Any first glimpse would have guessed him middle-aged, underweight and zinc deficient; a yellowed appearance owed not lightly to a diet composed almost exclusively of crisps, Nescafé espressos and Roundtree pastels. The nights in front of the computer screen hadn’t helped, of course. In fact, these had added to the gothic ensemble the weighty indigo bags below his eyes and the slight crust on his lower lip where saliva often escaped a vacant, hanging mouth.

The man watched – and he regretted this – a huge quantity of snooker on TV; still in his suit after work with a finger or two teasing at the surface of a bag of Bombay Mix. He also watched a lot of Futurama. At one point, he had thought this would give him something to talk about with his son.

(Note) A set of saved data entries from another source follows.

Definition print_summary (stats : NonceStats) : M (list text) unit :=
  let total := Z.of_nat (length (events stats)) in
  if total =? 0 then ret tt
  else
    print_line [Txt nl; rule] ;;
    print_line [Txt "📊 NONCE MONITOR STATS — "; Fmt "" (PInt total);
                Txt " events captured"] ;;
    print_line [rule] ;;
    (* Top callers *)
    print_line [Txt nl; Txt "🏆 Top incrementNonce callers:"] ;;
    for_each (take 15 (sorted_by_calls (by_address stats)))
      (fun '(addr, evts) =>
         avg_remaining <-
           div_by_int (py_sum (map (fun e => remaining_secs (window e)) evts))
                      (Z.of_nat (length evts)) ;;
         print_line [Txt "  "; Txt addr; Txt ": ";
                     Fmt "" (PInt (Z.of_nat (length evts))); Txt " calls (avg ";
                     Fmt ".0f" (PFloat avg_remaining); Txt "s before window end)"]) ;;
    (* Timing distribution *)
    print_line [Txt nl; Txt "⏱  Timing distribution:"] ;;
    p1 <- percent (near_expiry stats) total ;;
    print_line [Txt "  Last 30s of window:  "; Fmt "" (PInt (near_expiry stats));
                Txt " ("; Fmt ".0f" (PFloat p1); Txt "%)"] ;;
    p2 <- percent (mid_window stats) total ;;
    print_line [Txt "  Mid window (30-150s): "; Fmt "" (PInt (mid_window stats));
                Txt " ("; Fmt ".0f" (PFloat p2); Txt "%)"] ;;
    p3 <- percent (early_window stats) total ;;
    print_line [Txt "  Early window (150s+): "; Fmt "" (PInt (early_window stats));
                Txt " ("; Fmt ".0f" (PFloat p3); Txt "%)"] ;;
    (* Hourly *)
    match hourly_counts stats with
    | [] => ret tt
    | _ :: _ =>
        print_line [Txt nl; Txt "📅 Hourly counts:"] ;;
        for_each (last_n 12 (sorted_by_hour (hourly_counts stats)))
          (fun '(hour, count) =>
             print_line [Txt "  "; Txt hour; Txt ": "; Fmt "" (PInt count)])
    end ;;
    print_line [rule; Txt nl].

(** *** Event logging *)

(** Text made of ASCII characters only, which is what an address, a
    hash or an ISO timestamp is. *)
Definition is_ascii (s : string) : bool :=
  forallb (fun c => Nat.ltb (Ascii.nat_of_ascii c) 128) (list_ascii_of_string s).

(** [str.lower()] on ASCII text (see [is_ascii]): the letters A to Z are
    moved to a to z, every other character is kept. *)
Definition lower_ascii (c : Ascii.ascii) : Ascii.ascii :=
  let n := Ascii.nat_of_ascii c in
  if (Nat.leb 65 n && Nat.leb n 90)%bool then Ascii.ascii_of_nat (n + 32) else c.

Fixpoint lower (s : string) : string :=
  match s with
  | EmptyString => EmptyString
  | String c rest => String (lower_ascii c) (lower rest)
  end.
Lemma fireTimer_detached_witness :
  timers respawnOrphan !! 0%nat = Some (mkTimer RespawnTimer 1%nat 3000)
  /\ ~ stored respawnOrphan 1%nat
  /\ players (fireTimer 0 0.5 0.5 respawnOrphan) = players respawnOrphan
  /\ bullets (fireTimer 0 0.5 0.5 respawnOrphan) = bullets respawnOrphan
  /\ length (outbox (fireTimer 0 0.5 0.5 respawnOrphan))
     = S (length (outbox respawnOrphan)).
Proof.
  assert (Ht : timers respawnOrphan !! 0%nat = Some (mkTimer RespawnTimer 1%nat 3000))
    by (vm_compute; reflexivity).
  destruct (heap respawnOrphan !! 1%nat) as [p|] eqn:Hp;
    [|vm_compute in Hp; discriminate Hp].
  assert (Hgone : ~ stored respawnOrphan (target (mkTimer RespawnTimer 1%nat 3000))).
  { intros [socketId Hs]. apply mapGet_Some_elem_of in Hs. vm_compute in Hs.
    apply list_elem_of_singleton in Hs. discriminate Hs. }
  destruct (fireTimer_detached 0 0.5 0.5 respawnOrphan _ p Ht Hp Hgone)
    as (Hpl & Hb & _ & _ & _ & Ho).
  split; [exact Ht|]. split; [exact Hgone|]. split; [exact Hpl|]. split; [exact Hb|].
  rewrite Ho, length_app. apply Nat.add_1_r.
Defined.

(** ** Health stays within bounds *)

Lemma world_ok_mutate l f w :
  (forall p, player_ok p -> player_ok (f p)) ->
  world_ok w -> world_ok (mutate l f w).
Proof.
  intros Hf (Hh & Hb & Ho). split_and!; try done.
  unfold mutate. cbn [heap set_heap]. apply Forall_alter; [done|].
  intros p _ Hp. by apply Hf.
Qed.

The man fished his iPhone5 out of his pocket with some difficulty, and prodded the screen with a taught index no less knobbly (or off-green) than that of E.T.’s. The tapping of accidental nail against glass as he selected a name from his contact list.

“Yeah. Any news? …Hello?”

The female voice the other end had obviously told him what he hadn’t wanted to hear, or indeed taken too long to answer. The man kicked over the cat’s bowl, and then looked around in immediate desperation at the dry drunks of Whiskers Complete corrupting the marble finish.

Alf looked left and right at said disseminated Whiskers Complete with devastating nonchalance, before simply slinking towards the most inviting clump and continuing. No purr this time. Tail at half-mast.

“Just get home straight away… Hello?” – the sound of Alf’s jaw locking with determination on a particularly stale chunk – “…Hello?”

The door swung open and a woman marched in. “I was just coming up the driveway,” she snapped. “Was coming to the end of my credit.”

The man had always marvelled at his wife’s resistance to phone contracts. This wasn’t, she often exclaimed, because of any fear of commitment, but because she found nothing more liberating than the excuse of having no more credit.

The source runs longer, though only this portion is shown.